Activity » Write out, please, the lines from the beginning of the material to the line with "Definition sqlColType (t", including both ends and nothing else.

-------- Provided data

(* ===== verification/Drain.v ===== *)
(** * Drain: drain.go and the SQL side of recover_sqlite.go — the SQLite
    companion as a mirror of the log.

    SQLite itself is the [Sqlite] parameter: the effect of one statement on the
    content of the file, and the rows a query answers. A transaction works on its
    own copy of the content, which COMMIT installs and ROLLBACK drops; the
    handle's table map is ordinary memory and keeps what the transaction did to
    it in both cases. A failing statement is [errIO]. *)
From S2P Require Import Prelude Bytes Uuid Value PkMap Codec Frame Wal Journal Schema Catalog Store StoreOk StoreSim Recovery.

(** What database/sql passes: nil, int64, string and []byte, and a float64 by its
    formatted text. *)
Inductive sqlVal : Type :=
  | SNull
  | SInt (z : Z)
  | SText (s : bytes)
  | SBlob (b : bytes)
  | SReal (s : bytes).

Class Sqlite (Q : Type) : Type := {
  sq_exec : Q -> bytes -> list sqlVal -> option Q;
  sq_query : Q -> bytes -> option (list (list sqlVal));
}.

(** ** Building SQL *)
Definition dquote : Init.Byte.byte := Byte.x22.
Definition quoteIdent (s : bytes) : bytes :=
  [dquote] ++ flat_map (fun b => if bool_decide (b = dquote) then [dquote; dquote] else [b]) s ++ [dquote].

Definition sqlColType (t : Z) : bytes :=
  if (t =? TypeInt) || (t =? TypeBool) then lit "INTEGER"
  else if t =? TypeString then lit "TEXT"
  else if (t =? TypeBytes) || (t =? TypeUUID) then lit "BLOB"
  else lit "BLOB".

(** [sep] between the pieces, as the [if i > 0] of each builder loop. *)
Fixpoint join_with (sep : bytes) (l : list bytes) : bytes :=
  match l with
  | [] => []
  | [x] => x
  | x :: l => x ++ sep ++ join_with sep l
  end.

Definition column_sql (c : ColumnDef) : bytes :=
  quoteIdent (c_Name c) ++ lit " " ++ sqlColType (c_Type c) ++
  (if c_PK c then lit " PRIMARY KEY" else if negb (c_Nullable c) then lit " NOT NULL" else []).
Definition createTableSQL (td : TableDef) : bytes :=
  lit "CREATE TABLE IF NOT EXISTS " ++ quoteIdent (t_Name td) ++ lit " (" ++
  join_with (lit ", ") (map column_sql (t_Columns td)) ++ lit ")".

Record drainTable : Type := MkDrainTable {
  dt_name : bytes;
  dt_def : TableDef;
  dt_cols : list ColumnDef;
  dt_pkOrd : nat;
  dt_insertSQL : bytes;
  dt_deleteSQL : bytes;
}.

(** The last column flagged PK, else the first column. *)
Fixpoint pk_column (cols : list ColumnDef) (i pk : nat) : nat :=
  match cols with
  | [] => pk
  | c :: cols => pk_column cols (S i) (if c_PK c then i else pk)
  end.
Definition buildDrainTable (td : TableDef) : outcome drainTable :=
  let pkOrd := pk_column (t_Columns td) 0 0 in
  let cols := join_with (lit ", ") (map (fun c => quoteIdent (c_Name c)) (t_Columns td)) in
  let ph := join_with (lit ", ") (map (fun _ => lit "?") (t_Columns td)) in
  pk ← index (t_Columns td) pkOrd;
  Ok (MkDrainTable (t_Name td) td (t_Columns td) pkOrd
    (lit "INSERT OR REPLACE INTO " ++ quoteIdent (t_Name td) ++ lit " (" ++ cols ++ lit ") VALUES (" ++ ph ++ lit ")")
    (lit "DELETE FROM " ++ quoteIdent (t_Name td) ++ lit " WHERE " ++ quoteIdent (c_Name pk) ++ lit " = ?")).

Definition valueToArg (v : Value) : sqlVal :=
  match Kind v with
  | KindNull => SNull
  | KindInt => SInt (v_Int v)
  | KindBool => if v_Bool v then SInt 1 else SInt 0
  | KindString => SText (v_Str v)
  | KindBytes => SBlob (v_Bytes v)
  | KindUUID => SBlob (ubytes (v_UUID v))
  end.

Section mirror.
Context {Q : Type} `{Sqlite Q}.
(** The order of a range over the table map. *)
Context (iter : gmap Z drainTable -> list (Z * drainTable)).

(** The content of the file (or of the open transaction) and [m.tables]. *)
Abbreviation mir := (Q * gmap Z drainTable)%type.

Definition sql (q : Q) (text : bytes) (args : list sqlVal) : outcome Q :=
  match sq_exec q text args with Some q => Ok q | None => Err errIO end.
(** A method that may stop between two statements: what it did so far and its error. *)
Definition step_sql (m : mir) (text : bytes) (args : list sqlVal) (k : mir -> mir * outcome unit) : mir * outcome unit :=
  match sq_exec (fst m) text args with
  | Some q => k (q, snd m)
  | None => (m, Err errIO)
  end.
Definition done_ (r : mir * outcome unit) : outcome mir :=
  match r with (m, Ok _) => Ok m | (_, Err e) => Err e | (_, Panic) => Panic end.

(** ** Registering and dropping tables *)
Definition insert_registry : bytes := lit "INSERT OR REPLACE INTO _hz_tables (table_id, name, def) VALUES (?, ?, ?)".
Definition register (m : mir) (tableID : Z) (td : TableDef) : mir * outcome unit :=
  step_sql m (createTableSQL td) [] (fun m =>
  step_sql m insert_registry [SInt tableID; SText (t_Name td); SBlob (encodeCreateTable [] tableID td)] (fun m =>
  match buildDrainTable td with
  | Ok dt => ((fst m, <[tableID := dt]> (snd m)), Ok tt)
  | Err e => (m, Err e)
  | Panic => (m, Panic)
  end)).

Definition dropTable_ (m : mir) (name : bytes) : mir * outcome unit :=
  step_sql m (lit "DROP TABLE IF EXISTS " ++ quoteIdent name) [] (fun m =>
  match List.find (fun kd => bool_decide (dt_name (snd kd) = name)) (iter (snd m)) with
  | Some (id, _) =>
      step_sql m (lit "DELETE FROM _hz_tables WHERE table_id = ?") [SInt id] (fun m =>
      ((fst m, delete id (snd m)), Ok tt))
  | None => (m, Ok tt)
  end).

(** ** One mutation *)

(** The SET callback: the text so far and the arguments. *)
Definition mirror_set (dt : drainTable) (a : bytes * list sqlVal) (ord : nat) (v : Value) : outcome (bytes * list sqlVal) :=
  if (length (dt_cols dt) <=? ord)%nat then Err ErrWALCorrupt
  else
    c ← index (dt_cols dt) ord;
    _ ← wrap ErrWALCorrupt (validateValue c v);
    let set := if (0 <? zlen (fst a)) then fst a ++ lit ", " else fst a in
    Ok (set ++ quoteIdent (c_Name c) ++ lit " = ?", snd a ++ [valueToArg v]).
Definition updateSQL (dt : drainTable) (set : bytes) : outcome bytes :=
  pk ← index (dt_cols dt) (dt_pkOrd dt);
  Ok (lit "UPDATE " ++ quoteIdent (dt_name dt) ++ lit " SET " ++ set ++ lit " WHERE " ++ quoteIdent (c_Name pk) ++ lit " = ?").

Definition mirror_op (q : Q) (dt : drainTable) (op : Z) (body : bytes) : outcome Q :=
  if op =? opInsert then
    row ← decodeRow body;
    _ ← validateInsertRow (dt_cols dt) row;
    sql q (dt_insertSQL dt) (map valueToArg row)
  else if op =? opUpdate then
    pa ← decodeUpdateMutation body (mirror_set dt) ([], []);
    let '(pk, (set, args)) := pa in
    pkU ← wrap ErrWALCorrupt (coerceToUUID pk);
    text ← updateSQL dt set;
    sql q text (args ++ [valueToArg (UUIDVal pkU)])
  else if op =? opDelete then
    pk ← decodeDeleteBody body;
    pkU ← wrap ErrWALCorrupt (coerceToUUID pk);
    sql q (dt_deleteSQL dt) [valueToArg (UUIDVal pkU)]
  else Err ErrWALCorrupt.
Definition mirror_mutation (m : mir) (payload : bytes) : outcome mir :=
  if zlen payload <? 3 then Err ErrWALCorrupt
  else
    op ← index payload 0;
    h ← slice_o payload 1 3;
    match snd m !! le_get h with
    | None => Err ErrWALCorrupt
    | Some dt => body ← slice_o payload 3 (zlen payload); q ← mirror_op (fst m) dt (b2z op) body; Ok (q, snd m)
    end.

(** applyRecord. A failing record leaves the table map as it was, and the caller
    rolls the content back. *)
Definition mirror_record (m : mir) (recType : Z) (payload : bytes) : outcome mir :=
  if recType =? recCreateTable then r ← decodeCreateTable payload; done_ (register m (fst r) (snd r))
  else if recType =? recDropTable then name ← decodeDropTable payload; done_ (dropTable_ m name)
  else if recType =? recCheckpoint then Ok m
  else if recType =? recMutation then mirror_mutation m payload
  else if recType =? recTxn then forEachTxnMutation payload mirror_mutation m
  else Err ErrWALCorrupt.

(** ** Draining *)

(** The handle, with the WAL directory it drains. *)
Record drainer : Type := MkDrainer {
  d_sdb : Q;
  d_tables : gmap Z drainTable;
  d_last : Z;
  d_disk : disk;
}.
(** Which of os.Open, Begin, Commit and os.Remove succeed on a segment. *)
Record seg_io : Type := MkIo { io_open : bool; io_begin : bool; io_commit : bool; io_remove : bool }.
Definition io_ok : seg_io := MkIo true true true true.

Definition set_cursor : bytes :=
  lit "INSERT INTO _hz_meta (k, v) VALUES ('last_drained_segment', ?) ON CONFLICT(k) DO UPDATE SET v=excluded.v".
Definition insert_event : bytes := lit "INSERT INTO _hz_events (ts, level, kind, message) VALUES (?, ?, ?, ?)".
(** The clock and the formatted message of an event. *)
Context (event_row : Z -> list sqlVal).
(** logEvent: a companion error is swallowed. *)
Definition logEvent (q : Q) (n : Z) : Q := default q (sq_exec q insert_event (event_row n)).

Definition drainSegment (io : seg_io) (d : drainer) (n : Z) : drainer * outcome unit :=
  match vis (d_disk d) !! segPath n with
  | Some (f, _) =>
      if negb (io_open io) then (d, Err errIO)
      else if negb (io_begin io) then (d, Err errIO)
      else
        let '((q, tables), applyErr) := scanRecords mirror_record f (d_sdb d, d_tables d) in
        let rolled_back := MkDrainer (d_sdb d) tables (d_last d) (d_disk d) in
        let commit (bad : bool) :=
          match sq_exec q set_cursor [SInt (s64 n)] with
          | None => (rolled_back, Err errIO)
          | Some q =>
              if negb (io_commit io) then (rolled_back, Err errIO)
              else
                let disk := if io_remove io then MkDisk (delete (segPath n) (vis (d_disk d))) (dur (d_disk d)) else d_disk d in
                (MkDrainer (if bad then logEvent q n else q) tables n disk, Ok tt)
          end in
        match applyErr with
        | Ok _ => commit false
        | Err e => if bool_decide (e = errWALFraming) then commit true else (rolled_back, Err e)
        | Panic => (rolled_back, Panic)
        end
  | None => (d, Err errIO)
  end.

Fixpoint drain_loop (io : Z -> seg_io) (d : drainer) (sealed : list Z) (expected : Z) : drainer * outcome unit :=
  match sealed with
  | [] => (d, Ok tt)
  | n :: sealed =>
      if n <? expected then drain_loop io d sealed expected
      else if negb (n =? expected) then (d, Err errWALMissingSegment)
      else match drainSegment (io n) d n with
           | (d, Ok _) => drain_loop io d sealed (n + 1)
           | r => r
           end
  end.
(** sealedSegments: every segment on the disk. *)
Definition sealedSegments (d : disk) : list Z := listSegments d.
Definition drainOnce (mirrorOn : bool) (io : Z -> seg_io) (d : drainer) : drainer * outcome unit :=
  if negb mirrorOn then (d, Ok tt)
  else drain_loop io d (sealedSegments (d_disk d)) (d_last d + 1).
End mirror.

----------------

Answer to this task »
(* ===== verification/Drain.v ===== *)
(** * Drain: drain.go and the SQL side of recover_sqlite.go — the SQLite
    companion as a mirror of the log.

    SQLite itself is the [Sqlite] parameter: the effect of one statement on the
    content of the file, and the rows a query answers. A transaction works on its
    own copy of the content, which COMMIT installs and ROLLBACK drops; the
    handle's table map is ordinary memory and keeps what the transaction did to
    it in both cases. A failing statement is [errIO]. *)
From S2P Require Import Prelude Bytes Uuid Value PkMap Codec Frame Wal Journal Schema Catalog Store StoreOk StoreSim Recovery.

(** What database/sql passes: nil, int64, string and []byte, and a float64 by its
    formatted text. *)
Inductive sqlVal : Type :=
  | SNull
  | SInt (z : Z)
  | SText (s : bytes)
  | SBlob (b : bytes)
  | SReal (s : bytes).

Class Sqlite (Q : Type) : Type := {
  sq_exec : Q -> bytes -> list sqlVal -> option Q;
  sq_query : Q -> bytes -> option (list (list sqlVal));
}.

(** ** Building SQL *)
Definition dquote : Init.Byte.byte := Byte.x22.
Definition quoteIdent (s : bytes) : bytes :=
  [dquote] ++ flat_map (fun b => if bool_decide (b = dquote) then [dquote; dquote] else [b]) s ++ [dquote].

Definition sqlColType (t : Z) : bytes :=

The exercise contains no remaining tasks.